Drei Wochen später wurde die Suche im Bergstromraum aufgegeben. Die Angehörigen der Opfer erkämpften zwar eine Fortsetzung der Suche, doch am Ende behielten all jene recht, die schon zuvor die Aussichtslosigkeit der Bemühungen behauptet hatten.

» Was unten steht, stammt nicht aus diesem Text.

(** * SpidyMQ client connection (lib/connection.js)

    A shallow embedding of the [Connection] class: the connectivity flag, the
    subscriber routing table, the six public operations, the two response
    handlers every broker request registers, and the inbound dispatcher
    [_handleMessage].

    Modelling decisions, all of them visible in the definitions below:
    - [_subscribers] is a plain JavaScript object used as a dictionary.  Its
      own properties are a [gmap string callback]; its prototype is
      [Object.prototype] until an assignment to ['__proto__'] replaces it.
      Two names are therefore not dictionary keys: the membership test is the
      method [hasOwnProperty] looked up on the table itself, so an own
      property of that name is called in its place, and an assignment to
      ['__proto__'] sets the prototype and creates no own property.
    - A function value is a [callback] with an identity and the value it
      returns; calling one appends a [Call] to the world's log.  It is taken
      to be an ordinary function: it returns, it has no properties beyond
      those every function has, and it leaves the connection alone while it
      runs inside the membership test.  Every other callback is called in
      tail position of the method or handler that calls it, so whatever it
      does next to the connection is a later step of the world.
    - Calling a property that is not the table's own (anything the prototype
      chain provides, or [undefined]) is the [Native] result: the model does
      not say whether the built-in returns or throws.
    - [request.post(..).on('response', f).on('error', g)] appends a [request]
      to the world's outbox, carrying the pair of closures as a [handler].
      The transport may later run any registered handler with a [reply]; the
      model does not assume it does so at most once.
    - [throw] is the [Throw] result of the monad [M]; the world that comes
      with it is the world at the moment of the throw. *)

From Stdlib Require Import ZArith String Ascii.
From stdpp Require Import base option list gmap strings relations.

Local Open Scope string_scope.
Local Open Scope Z_scope.

(** ** JavaScript values *)

(** An [Error] object.  [Error msg] is [new Error(msg)] built by the
    connection; [TransportError code] is the error object the request library
    hands to an ['error'] listener; [TypeError] is the one the engine throws. *)
Inductive error : Type :=
  | Error (message : string)
  | TransportError (code : string)
  | TypeError.

#[warnings="-register-all"] Inductive value : Type :=
  | VUndefined
  | VNull
  | VBool (b : bool)
  | VNum (n : Z)
  | VStr (s : string)
  | VError (e : error)
  | VObj (fields : list (string * value)).

(** A function value, known by its identity: [Fn id] returns [undefined],
    [FnReturning id returns] returns [returns args] when called with
    [args]. *)
Inductive callback : Type :=
  | Fn (id : nat)
  | FnReturning (id : nat) (returns : list value → value).

Definition returned (f : callback) (args : list value) : value :=
  match f with
  | Fn _ => VUndefined
  | FnReturning _ returns => returns args
  end.
Context {World : Type} `{!Externals World}.

Lemma graph_run_END (steps : nat) (s : AgentState) (w : World) :
  graph_run steps END s w = (Some ([], s), w).
Proof. destruct steps; reflexivity. Qed.

Lemma graph_run_step (steps : nat) (n : node) (s : AgentState) (w : World) :
  n <> END ->
  graph_run (S steps) n s w =
    let p := run_node n s w in
    let r := graph_run steps (next_node n p.1) p.1 p.2 in
    (match r.1 with
     | Some (trace, final) => Some (n :: trace, final)
     | None => None
     end, r.2).
Proof. destruct n; try congruence; reflexivity. Qed.

(** From [validate_results] with a state that validates to COMPLETED,
    the graph runs finalization and ends. *)
Lemma graph_run_completed (steps : nat) (s : AgentState) (w : World) :
  status (_validate_results s) = COMPLETED ->
  graph_run (S (S steps)) validate_results s w =
    (Some ([validate_results; finalize_results],
           _finalize_results (_validate_results s)), w).
Proof.
  intros Hs. rewrite graph_run_step by discriminate. cbv zeta.
  change (run_node validate_results s w) with (_validate_results s, w).
  cbn [fst snd]. rewrite next_after_validate, Hs.
  rewrite graph_run_step by discriminate. cbv zeta.
  change (run_node finalize_results (_validate_results s) w)
    with (_finalize_results (_validate_results s), w).
  cbn [fst snd]. change (next_node finalize_results _) with END.
  rewrite graph_run_END. reflexivity.
Qed.

(** From [validate_results] with a state that validates to FAILED, the
    graph ends at once. *)
Lemma graph_run_failed (steps : nat) (s : AgentState) (w : World) :
  status (_validate_results s) = FAILED ->
  graph_run (S steps) validate_results s w =
    (Some ([validate_results], _validate_results s), w).
Proof.
  intros Hs. rewrite graph_run_step by discriminate. cbv zeta.
  change (run_node validate_results s w) with (_validate_results s, w).
  cbn [fst snd]. rewrite next_after_validate, Hs.
  rewrite graph_run_END. reflexivity.
Qed.

(** Otherwise the graph refines the strategy and starts another round. *)
Lemma graph_run_continue (steps : nat) (s : AgentState) (w : World) :
  status (_validate_results s) <> COMPLETED ->
  status (_validate_results s) <> FAILED ->
  graph_run (S (S steps)) validate_results s w =
    let p := _refine_strategy (_validate_results s) w in
    let r := graph_run steps execute_search p.1 p.2 in
    (match r.1 with
     | Some (trace, final) =>
         Some (validate_results :: refine_strategy :: trace, final)
     | None => None
     end, r.2).
Proof.
  intros Hc Hf. rewrite graph_run_step by discriminate. cbv zeta.
  change (run_node validate_results s w) with (_validate_results s, w).
  cbn [fst snd]. rewrite next_after_validate.
  assert (Hn : match status (_validate_results s) with
               | COMPLETED => finalize_results
               | FAILED => END
               | _ => refine_strategy
               end = refine_strategy)
    by (destruct (status (_validate_results s)); congruence).
  rewrite Hn. rewrite graph_run_step by discriminate. cbv zeta.
  change (run_node refine_strategy (_validate_results s) w)
    with (_refine_strategy (_validate_results s) w).
  change (next_node refine_strategy _) with execute_search.
  destruct (graph_run steps execute_search _ _) as [[[tr sf]|] w']; reflexivity.
Qed.

(** The loop of rounds, entered at [execute_search] with at most [S m]
    iterations left: it reaches [END] in a terminal status after at most
    [S m] rounds, and [iteration_count] has counted them. *)
Lemma rounds_from_execute (m : nat) :
  forall (steps : nat) (s : AgentState) (w : World),
    max_iterations s - iteration_count s <= Z.of_nat (S m) ->
    (3 * S m <= steps)%nat ->
    exists tr sf w',
      graph_run steps execute_search s w = (Some (tr, sf), w') /\
      terminal (status sf) /\
      (1 <= rounds tr <= S m)%nat /\
      iteration_count sf = iteration_count s + Z.of_nat (rounds tr) /\
      max_iterations sf = max_iterations s.
Proof.
  induction m as [|m IH]; intros steps s w Hleft Hsteps.
  all: destruct steps as [|[|[|steps]]]; try lia.
  all: rewrite graph_run_step by discriminate; cbv zeta.
  all: change (run_node execute_search s w) with (_execute_search s w).
  all: change (next_node execute_search _) with validate_results.
  all: pose proof (execute_iteration s w) as Hit.
  all: pose proof (execute_control s w) as (_&_&_&_&Hmax&_&_).
  all: destruct (_execute_search s w) as [s1 w1]; cbn [fst snd] in *.
  all: pose proof (validate_frame s1) as (_&_&_&Hvit&Hvmax&_&_).
  all: destruct (decide (status (_validate_results s1) = COMPLETED)) as [Hc|Hc].
  1,3: rewrite graph_run_completed by assumption; cbn [fst snd];
       eexists _, _, _; split; [reflexivity|];
       pose proof (finalize_frame (_validate_results s1)) as (Hfs&_&_&Hfi&Hfm&_&_);
       rewrite Hfs, Hfi, Hfm, Hc, Hvit, Hvmax, Hit, Hmax;
       change (rounds _) with 1%nat;
       repeat split; [left; reflexivity | lia .. ].
  all: destruct (decide (status (_validate_results s1) = FAILED)) as [Hf|Hf].
  1,3: rewrite graph_run_failed by assumption; cbn [fst snd];
       eexists _, _, _; split; [reflexivity|];
       rewrite Hf, Hvit, Hvmax, Hit, Hmax;
       change (rounds _) with 1%nat;
       repeat split; [right; reflexivity | lia .. ].
  all: destruct (validate_status_cases s1) as [?|[?|(Hid&_&Hlt)]]; try contradiction.
  - lia.
  - rewrite graph_run_continue by assumption. cbv zeta.
    rewrite Hid in *.
    pose proof (refine_frame s1 w1) as (_&_&_&_&Hri&Hrm&_).
    destruct (_refine_strategy s1 w1) as [s3 w3]; cbn [fst snd] in *.
    destruct (IH steps s3 w3) as (tr&sf&w'&Hrun&Hterm&Hr&Hi&Hm); [lia.. |].
    rewrite Hrun; cbn [fst snd].
    eexists _, _, _; split; [reflexivity|].
    rewrite rounds_execute, !rounds_other by discriminate.
    repeat split; [assumption | lia .. ].
Qed.

End GraphFacts.

(** ** Termination of the loop of rounds *)

Section Termination.

Context {World : Type} `{!Externals World}.

Lemma validate_at_ceiling (s : AgentState) :
  iteration_count s >= max_iterations s ->
  terminal (status (_validate_results s)).
Proof.
  intros Hge. destruct (validate_status_cases s) as [?|[?|(_&_&?)]].
  - left; assumption.
  - right; assumption.
  - lia.
Qed.

(** A run allowed [3 * K + 2] node executions reaches [END] in a
    terminal status, and [iteration_count] is the number of rounds. *)
Lemma run_reaches_end (g : string) (K : Z) (steps : nat) (w : World) :
  0 < K ->
  (3 * Z.to_nat K + 2 <= steps)%nat ->
  exists tr sf w',
    run_agent steps g K w = (Some (tr, sf), w') /\
    terminal (status sf) /\
    1 <= Z.of_nat (rounds tr) <= K /\
    iteration_count sf = Z.of_nat (rounds tr).
Proof.
  intros HK Hsteps.
  unfold run_agent.
  destruct steps as [|[|steps]]; try lia.
  rewrite graph_run_step by discriminate; cbv zeta.
  change (run_node analyze_goal ?s ?w) with (_analyze_goal s w).
  change (next_node analyze_goal _) with generate_search_strategy.
  pose proof (analyze_frame (initial_state g K) w) as (_&_&_&_&Hai&Ham&_).
  destruct (_analyze_goal (initial_state g K) w) as [s1 w1]; cbn [fst snd] in *.
  rewrite graph_run_step by discriminate; cbv zeta.
  change (run_node generate_search_strategy ?s ?w)
    with (_generate_search_strategy s w).
  change (next_node generate_search_strategy _) with execute_search.
  pose proof (generate_frame s1 w1) as (_&_&_&_&Hgi&Hgm&_).
  destruct (_generate_search_strategy s1 w1) as [s2 w2]; cbn [fst snd] in *.
  simpl in Hai, Ham.
  destruct (rounds_from_execute (Z.to_nat K - 1) steps s2 w2)
    as (tr&sf&w'&Hrun&Hterm&Hr&Hi&_); [lia .. |].
  rewrite Hrun; cbn [fst snd].
  eexists _, _, _; split; [reflexivity|].
  rewrite !rounds_other by discriminate.
  repeat split; [assumption | lia .. ].
Qed.

(** C1. For every goal and every positive [max_iterations = K], a run
    whose graph runtime allows [3 * K + 2] node executions reaches [END]:
    every round adds exactly 1 to [iteration_count], validation makes the
    status COMPLETED or FAILED as soon as [iteration_count >=
    max_iterations], and so the run performs at most [K] rounds and ends
    with a status in {COMPLETED, FAILED}. *)
Theorem run_terminates_within_max_iterations
    (g : string) (K : Z) (steps : nat) (w : World) :
  0 < K ->
  (3 * Z.to_nat K + 2 <= steps)%nat ->
  (forall s w0, iteration_count (_execute_search s w0).1 = iteration_count s + 1) /\
  (forall s, iteration_count s >= max_iterations s ->
             terminal (status (_validate_results s))) /\
  exists tr sf w',
    run_agent steps g K w = (Some (tr, sf), w') /\
    terminal (status sf) /\
    1 <= Z.of_nat (rounds tr) <= K /\
    iteration_count sf = Z.of_nat (rounds tr).
Proof.
  intros HK Hsteps.
  split; [exact execute_iteration|].
  split; [exact validate_at_ceiling|].
  apply run_reaches_end; assumption.
Qed.

End Termination.

Lemma run_terminates_within_max_iterations_witness :
  0 < 2 /\ (3 * Z.to_nat 2 + 2 <= 8)%nat /\
  exists tr sf w',
    @run_agent unit Scenario.offline 8 "Find email contacts" 2 tt
      = (Some (tr, sf), w') /\
    terminal (status sf) /\
    1 <= Z.of_nat (rounds tr) <= 2 /\
    iteration_count sf = Z.of_nat (rounds tr).
Proof.
  split; [lia|]. split; [simpl; lia|].
  apply (@run_terminates_within_max_iterations unit Scenario.offline
           "Find email contacts" 2 8 tt); [lia | simpl; lia].
Defined.

(** ** The decision after a round *)

Lemma validate_idempotent (s : AgentState) :
  _validate_results (_validate_results s) = _validate_results s.
Proof.
  unfold _validate_results.
  destruct (Z.of_nat (length (current_results s)) >=? target_count s) eqn:E1.
  - simpl. rewrite E1. reflexivity.
  - destruct (iteration_count s >=? max_iterations s) eqn:E2.
    + simpl. rewrite E1, E2. reflexivity.
    + rewrite E1, E2. reflexivity.
Qed.

Lemma validate_enough (s : AgentState) :
  Z.of_nat (length (current_results s)) >= target_count s ->
  status (_validate_results s) = COMPLETED.
Proof.
  intros H. unfold _validate_results.
  destruct (Z.geb_spec (Z.of_nat (length (current_results s))) (target_count s));
    [reflexivity | lia].
Qed.

(** C6. After a round the decision follows this priority: COMPLETED when
    [len(results) >= target_count]; otherwise FAILED when [iteration_count
    >= max_iterations]; otherwise the status stays what it was (so an
    IN_PROGRESS run continues). The decision is a function of the state
    alone: validating twice gives the state of validating once, and two
    states that agree on the result count, the target, the two counters and
    the status get the same route. *)
Theorem validation_priority_and_purity (s : AgentState) :
  (Z.of_nat (length (current_results s)) >= target_count s ->
   status (_validate_results s) = COMPLETED) /\
  (Z.of_nat (length (current_results s)) < target_count s ->
   iteration_count s >= max_iterations s ->
   status (_validate_results s) = FAILED) /\
  (Z.of_nat (length (current_results s)) < target_count s ->
   iteration_count s < max_iterations s ->
   status (_validate_results s) = status s /\
   (status s = IN_PROGRESS ->
    status (_validate_results s) = IN_PROGRESS /\
    _should_continue (_validate_results s) = "continue")) /\
  _validate_results (_validate_results s) = _validate_results s /\
  (forall s',
     length (current_results s') = length (current_results s) ->
     target_count s' = target_count s ->
     iteration_count s' = iteration_count s ->
     max_iterations s' = max_iterations s ->
     status s' = status s ->
     _should_continue (_validate_results s') = _should_continue (_validate_results s)).
Proof.
  repeat apply conj.
  - apply validate_enough.
  - intros H1 H2. unfold _validate_results.
    destruct (Z.geb_spec (Z.of_nat (length (current_results s))) (target_count s));
      [lia|].
    destruct (Z.geb_spec (iteration_count s) (max_iterations s)); [reflexivity | lia].
  - intros H1 H2.
    assert (Hid : _validate_results s = s).
    { unfold _validate_results.
      destruct (Z.geb_spec (Z.of_nat (length (current_results s))) (target_count s));
        [lia|].
      destruct (Z.geb_spec (iteration_count s) (max_iterations s)); [lia | reflexivity]. }
    rewrite Hid. split; [reflexivity|].
    intros Hs. split; [assumption|].
    unfold _should_continue. rewrite Hs. reflexivity.
  - apply validate_idempotent.
  - intros s' Hl Ht Hi Hm Hs. unfold _validate_results, _should_continue.
    rewrite Hl, Ht, Hi, Hm.
    destruct (_ >=? _); [reflexivity|].
    destruct (_ >=? _); [reflexivity|].
    rewrite Hs. reflexivity.
Qed.
(** * Chatbot API: model router, chat-completion handler, conversation store
      and model catalogue

    A shallow embedding of the route handlers of the chatbot API
    ([/api/chatbot], [/api/chatbot/conversations],
    [/api/chatbot/conversations/[id]] and [/api/chatbot/models]) together
    with the properties that the design document states about them and
    further properties that the code shows.

    Conventions of the embedding:
    - a string holds the UTF-8 bytes of the JavaScript string it stands for;
      its JavaScript length is counted in UTF-16 code units ([Js.length]);
    - request bodies are JSON values ([JSON]); the zod schemas are parsing
      functions that return the validated record or the list of offending
      fields;
    - a handler is a computation in the monad [M]: it reads the per-request
      environment ([Env]: authenticated user, clock, the id [nanoid] is about
      to return, the model cookie, the language-model backend, the
      availability of Redis), threads the state ([State]: the Redis handle
      and the log of external calls) and may throw ([Exn]), as the
      [try]/[catch] blocks of the handlers do, or wait for a promise that
      never settles ([Pending]);
    - Redis is a key space of string values and of sorted sets, each key with
      an optional expiry instant; a key whose expiry has passed is absent. *)

From Stdlib Require Import Ascii QArith.
From stdpp Require Import gmap strings list sorting.

Open Scope string_scope.
Open Scope list_scope.
Open Scope Z_scope.

(** ** JavaScript strings *)

Module Js.

(** [s.startsWith(p)] *)
Fixpoint startsWith (s p : string) : bool :=
  match p with
  | EmptyString => true
  | String c p' =>
      match s with
      | EmptyString => false
      | String d s' => if Ascii.eqb c d then startsWith s' p' else false
      end
  end.

(** [s.includes(p)] *)
Fixpoint includes (s p : string) : bool :=
  startsWith s p ||
  match s with
  | EmptyString => false
  | String _ s' => includes s' p
  end.

(** [s.split(',')]: the empty string splits into one empty piece. *)
Fixpoint split_comma (s : string) : list string :=
  match s with
  | EmptyString => [EmptyString]
  | String c s' =>
      let rest := split_comma s' in
      if Ascii.eqb c ","%char then EmptyString :: rest
      else match rest with
           | h :: t => String c h :: t
           | [] => [String c EmptyString]
           end
  end.

(** Truthiness of an optional string: [undefined], [null] and [""] are falsy. *)
Definition truthy (o : option string) : bool :=
  match o with
  | Some s => negb (String.eqb s "")
  | None => false
  end.

(** [o || d] on an optional string. *)
Definition or_else (o : option string) (d : string) : string :=
  match o with
  | Some s => if String.eqb s "" then d else s
  | None => d
  end.

(** [s.toLowerCase()] on a string of ASCII characters: the letters [A] to
    [Z] are lowered and nothing else changes. It is applied to constants of
    the source only; the models route, which lowers the strings of a
    request, takes the lowering of the JavaScript engine from its
    surroundings ([toLowerCase] of [Config]). *)
Definition lower (c : ascii) : ascii :=
  let n := nat_of_ascii c in
  if (65 <=? n)%nat && (n <=? 90)%nat then ascii_of_nat (n + 32) else c.

Fixpoint toLowerCase (s : string) : string :=
  match s with
  | EmptyString => EmptyString
  | String c s' => String (lower c) (toLowerCase s')
  end.

(** The distinct elements of a list, each at its first occurrence
    ([[...new Set(xs)]]). *)
Fixpoint unique (xs : list string) : list string :=
  match xs with
  | [] => []
  | x :: xs' => x :: filter (fun y => y <> x) (unique xs')
  end.

(** [n || d] on an optional number: [undefined] and [0] are falsy. *)
Definition or_number (o : option Z) (d : Z) : Z :=
  match o with
  | Some n => if n =? 0 then d else n
  | None => d
  end.

(** The names that every object inherits from [Object.prototype]: [o[name]]
    is defined for them on an object literal that has no such property of
    its own. *)
Definition inherited : list string :=
  [ "constructor"; "__proto__"; "hasOwnProperty"; "isPrototypeOf";
    "propertyIsEnumerable"; "toLocaleString"; "toString"; "valueOf";
    "__defineGetter__"; "__defineSetter__"; "__lookupGetter__";
    "__lookupSetter__" ].

(** A property name that is an array index: the decimal writing, without
    sign or leading zero, of an integer below [2^32 - 1]. *)
Definition digit (c : ascii) : option N :=
  let n := N_of_ascii c in
  if (48 <=? n)%N && (n <=? 57)%N then Some (n - 48)%N else None.

Fixpoint number (s : string) (acc : N) : option N :=
  match s with
  | EmptyString => Some acc
  | String c s' =>
      match digit c with
      | Some d => number s' (10 * acc + d)%N
      | None => None
      end
  end.

Definition array_index (name : string) : option N :=
  match name with
  | EmptyString => None
  | String c rest =>
      if Ascii.eqb c "0" && negb (String.eqb rest "") then None
      else match number name 0 with
           | Some n => if (n <? 4294967295)%N then Some n else None
           | None => None
           end
  end.

Definition by_index {A} (a b : N * A) : Prop := (a.1 <= b.1)%N.

#[global] Instance by_index_dec {A} (a b : N * A) : Decision (by_index a b).
Proof. unfold by_index. apply _. Defined.

(** [Object.entries(o)] on an object whose own properties were created in
    the order of the list: the array indexes first, in ascending order, then
    the other names in the order of their creation. [Object.keys] and
    [JSON.stringify] follow the same order. *)
Definition entries {A} (o : list (string * A)) : list (string * A) :=
  (snd <$> merge_sort by_index
             (omap (fun kv => (fun n => (n, kv)) <$> array_index kv.1) o))
  ++ filter (fun kv => array_index kv.1 = None) o.

(** [Number.isInteger(q)] *)
Definition isInteger (q : Q) : bool := (Qden (Qred q) =? 1)%positive.

(** The UTF-16 code units that a byte of UTF-8 stands for: a byte that
    continues a character adds nothing, a byte that starts a character adds
    one unit, and two when the character lies outside the basic plane (it is
    a surrogate pair in JavaScript). *)
Definition units (c : ascii) : nat :=
  let n := nat_of_ascii c in
  if (n <? 128)%nat then 1%nat
  else if (n <? 192)%nat then 0%nat
  else if (n <? 240)%nat then 1%nat
  else 2%nat.

(** [s.length]: the number of UTF-16 code units of the string. *)
Fixpoint length (s : string) : nat :=
  match s with
  | EmptyString => 0%nat
  | String c s' => (units c + length s')%nat
  end.

End Js.

(** ** Model router ([getProvider]) *)

Inductive Provider := openai | anthropic | google | groq | xai.

#[global] Instance Provider_eq_dec : EqDecision Provider.
Proof. solve_decision. Defined.

(** [DEFAULT_MODELS] *)
Definition DEFAULT_MODELS (p : Provider) : string :=
  match p with
  | openai => "gpt-4o-mini"
  | anthropic => "claude-3-haiku-20240307"
  | google => "gemini-1.5-flash"
  | groq => "llama-3.1-8b-instant"
  | xai => "grok-beta"
  end.

Record Backend := { provider : Provider; modelId : string }.

#[global] Instance Backend_eq_dec : EqDecision Backend.
Proof. solve_decision. Defined.

Definition getProvider (model : string) : Backend :=
  if Js.startsWith model "gpt-" || Js.includes model "openai" then
    {| provider := openai; modelId := model |}
  else if Js.startsWith model "claude-" || Js.includes model "anthropic" then
    {| provider := anthropic; modelId := model |}
  else if Js.startsWith model "gemini-" || Js.includes model "google" then
    {| provider := google; modelId := model |}
  else if Js.includes model "llama" || Js.includes model "groq" then
    {| provider := groq; modelId := model |}
  else if Js.includes model "grok" || Js.includes model "xai" then
    {| provider := xai; modelId := model |}
  else
    {| provider := openai; modelId := DEFAULT_MODELS openai |}.

(** The router as the design document words it: a fixed, ordered table of
    rules, each a predicate over the identifier and a target backend; the
    first rule whose predicate holds decides, and an identifier that no rule
    matches goes to the fixed default. *)
Module RuleTable.

Record Rule := { matches : string -> bool; target : Provider }.

Definition rules : list Rule :=
  [ {| matches := fun m => Js.startsWith m "gpt-" || Js.includes m "openai";
       target := openai |};
    {| matches := fun m => Js.startsWith m "claude-" || Js.includes m "anthropic";
       target := anthropic |};
    {| matches := fun m => Js.startsWith m "gemini-" || Js.includes m "google";
       target := google |};
    {| matches := fun m => Js.includes m "llama" || Js.includes m "groq";
       target := groq |};
    {| matches := fun m => Js.includes m "grok" || Js.includes m "xai";
       target := xai |} ].

Definition default_backend : Backend :=
  {| provider := openai; modelId := "gpt-4o-mini" |}.

Fixpoint resolve (table : list Rule) (model : string) : Backend :=
  match table with
  | [] => default_backend
  | r :: table' =>
      if matches r model then {| provider := target r; modelId := model |}
      else resolve table' model
  end.

End RuleTable.

(** ** JSON values and the zod schemas *)

#[local] Unset Elimination Schemes.
Inductive JSON :=
| JNull
| JBool (b : bool)
| JNum (q : Q)
| JStr (s : string)
| JArr (items : list JSON)
| JObj (fields : list (string * JSON)).
#[local] Set Elimination Schemes.

Module Zod.

(** The outcome of [schema.parse]: the validated value, or the paths of the
    offending fields (the [errors] of a [ZodError]). *)
Inductive result (A : Type) :=
| Ok (a : A)
| Issues (paths : list string).
Arguments Ok {A} a.
Arguments Issues {A} paths.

Es wurden nie Überlebende gefunden.
*
Gegenwart
»Vor zwanzig Jahren«, begann Commander Wynford, »habe ich meine Schwester bei einem Unfall verloren. Und ich gab mir die Schuld, weil ich sie überredet hatte, zu mir zu kommen. Ich hatte ihr sogar das Ticket gekauft. Das Ticket, das letztlich ihr Leben beenden sollte. Also schenkte ich ihr ein neues Leben. In der Figur von Cassandra Ford. Die geniale und erfolgreiche Wissenschaftlerin, Ehefrau und Mutter, Liebhaberin und Heldin. In meiner Fantasie durfte sie all das erleben, was meiner Schwester im wahren Leben durch meine Schuld versagt blieb. Captain Mulcahy, das Bild, das Sie auf meiner Kommode sahen, zeigte meine Schwester. Doch ich habe nie jemandem davon erzählt. Keiner weiß von der Verbindung zwischen Caress McClure und Cassandra Ford.«
»Und Sie?«, fragte Dana und deutete auf den Mann, der als Joe Mulcahy vorgestellt worden war.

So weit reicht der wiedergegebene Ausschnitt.